◆ THE PROBLEM
Reproduce exactly, from the data that follows, the line with "Definition is_separator (c", the line with "(** ** The graph of a project *)", and every line that lies between them.

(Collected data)
(** A text the resolver scans in the file [f], with the package and the
    definition it is scanned for: the script of a package, the body of a
    definition of a package, or the global block; empty texts are not
    scanned. *)
Definition call_site (f : file_ast) (cp : text) (cm : option text)
           (code : text) : Prop :=
  code <> []
  /\ ((exists p se,
          In p (f_packages f) /\ cp = p_name p /\ cm = None
          /\ p_script_execution p = Some se /\ se_body se = code)
      \/ (exists p m,
             In p (f_packages f) /\ In m (p_methods p) /\ cp = p_name p
             /\ cm = Some (m_full_name m) /\ m_body m = code)
      \/ (exists g,
             cp = py "global" /\ cm = None
             /\ f_global_scope f = Some g /\ g_body g = code)).

(** The package definitions of a project in processing order. *)
Definition package_registrations (fs : list file_ast)
  : list (text * package_definition) :=
  flat_map
    (fun f => map (fun p => (p_name p,
                             PackageDefinition (f_source_file f)
                                               (map m_name (p_methods p))))
                  (f_packages f))
    fs.

(** An import on which the dependency analysis raises: its module text
    holds no token, or it carries no file. *)
Definition unusable_import (u : use_statement) : Prop :=
  split_ws (u_module u) = [] \/ u_source_file u = None.

(** The characters [_normalize_id] replaces one by one, and the
    characters it makes equal. *)
Definition is_separator (c : ascii) : bool :=
  Ascii.eqb c "/" || Ascii.eqb c "." || Ascii.eqb c " "
  || Ascii.eqb c backslash.

Definition is_separator_or_underscore (c : ascii) : bool :=
  is_separator c || Ascii.eqb c "_".

(** ** The graph of a project *)

(** The nodes and the relationships [_transform_perl_ast] appends for
    the imports of an owner (a file or a package), for the definitions
    of a package, for a package and for a file, each in the order of the
    loops. *)
Definition use_nodes (owner_id : text) (us : list use_statement)
  : list graph_node :=
  map (fun u => GraphNode (use_id_of (u_module u) owner_id)
                          (py "USE_STATEMENT")) us.

Definition use_rels (owner_id : text) (us : list use_statement)
  : list graph_relationship :=
  map (fun u => GraphRelationship owner_id (use_id_of (u_module u) owner_id)
                                  (py "USES_MODULE") []) us.

Definition method_nodes (package_id : text) (ms : list method)
  : list graph_node :=
  map (fun m => GraphNode (method_id_of package_id (m_name m)) (py "METHOD"))
      ms.

Definition method_rels (package_id : text) (ms : list method)
  : list graph_relationship :=
  map (fun m => GraphRelationship package_id
                                  (method_id_of package_id (m_name m))
                                  (py "HAS_METHOD") []) ms.

Definition nodes_of_package (file_id : text) (p : package_declaration)
  : list graph_node :=
  let package_id := package_id_of file_id (p_name p) in
  [GraphNode package_id (py "PACKAGE")]
  ++ use_nodes package_id (p_use_statements p)
  ++ method_nodes package_id (p_methods p)
  ++ match p_script_execution p with
     | Some _ => [GraphNode (script_id_of package_id) (py "SCRIPT_EXECUTION")]
     | None => []
     end.

Definition rels_of_package (file_id : text) (p : package_declaration)
  : list graph_relationship :=
  let package_id := package_id_of file_id (p_name p) in
  [GraphRelationship file_id package_id (py "CONTAINS_PACKAGE") []]
  ++ use_rels package_id (p_use_statements p)
  ++ method_rels package_id (p_methods p)
  ++ match p_script_execution p with
     | Some _ => [GraphRelationship package_id (script_id_of package_id)
                                    (py "HAS_SCRIPT") []]
     | None => []
     end.

Definition nodes_of_file (f : file_ast) : list graph_node :=
  let file_id := file_id_of (f_source_file f) in
  [GraphNode file_id (py "FILE")]
  ++ use_nodes file_id (f_use_statements f)
  ++ flat_map (nodes_of_package file_id) (f_packages f).

Definition rels_of_file (f : file_ast) : list graph_relationship :=
  let file_id := file_id_of (f_source_file f) in
  use_rels file_id (f_use_statements f)
  ++ flat_map (rels_of_package file_id) (f_packages f).

(** The graph has a node with this identifier and this type. *)
Definition has_node (g : graph) (id type : text) : Prop :=
  In (GraphNode id type) (fst g).

(** A structural relationship between two nodes of the graph: an import
    of a file or of a package, a package of a file, a definition or the
    script of a package. *)
Definition connects (g : graph) (k : rel_key) : Prop :=
  let '(from_id, to_id, rel_type) := k in
  (rel_type = py "USES_MODULE"
   /\ (has_node g from_id (py "FILE") \/ has_node g from_id (py "PACKAGE"))
   /\ has_node g to_id (py "USE_STATEMENT"))
  \/ (rel_type = py "CONTAINS_PACKAGE"
      /\ has_node g from_id (py "FILE") /\ has_node g to_id (py "PACKAGE"))
  \/ (rel_type = py "HAS_METHOD"
      /\ has_node g from_id (py "PACKAGE") /\ has_node g to_id (py "METHOD"))
  \/ (rel_type = py "HAS_SCRIPT"
      /\ has_node g from_id (py "PACKAGE")
      /\ has_node g to_id (py "SCRIPT_EXECUTION")).

(** The qualified name of the definition [m] of the package [p] is the
    package name, [::] and the bare name; the bare name holds no colon
    and the package name does not end in one. *)
Definition qualified_plainly (p : package_declaration) (m : method) : Prop :=
  m_full_name m = p_name p ++ py "::" ++ m_name m
  /\ contains_char (m_name m) ":" = false
  /\ last (p_name p) "x"%char <> ":"%char.

(** The [call_count] of a relationship, and the sum over some
    relationships. *)
Definition call_count_of (r : graph_relationship) : Z :=
  match PyDict.get eqb (py "call_count") (rel_properties r) with
  | Some (VInt z) => z
  | _ => 0%Z
  end.

Definition total_call_count (rels : list graph_relationship) : Z :=
  fold_right (fun r z => (call_count_of r + z)%Z) 0%Z rels.

Definition sum_counts (agg : PyDict.dict rel_key agg_data) : Z :=
  fold_right (fun kd z => (a_count (snd kd) + z)%Z) 0%Z agg.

◆ SOLUTION TO THIS EXERCISE
Definition is_separator (c : ascii) : bool :=
  Ascii.eqb c "/" || Ascii.eqb c "." || Ascii.eqb c " "
  || Ascii.eqb c backslash.

Definition is_separator_or_underscore (c : ascii) : bool :=
  is_separator c || Ascii.eqb c "_".

(** ** The graph of a project *)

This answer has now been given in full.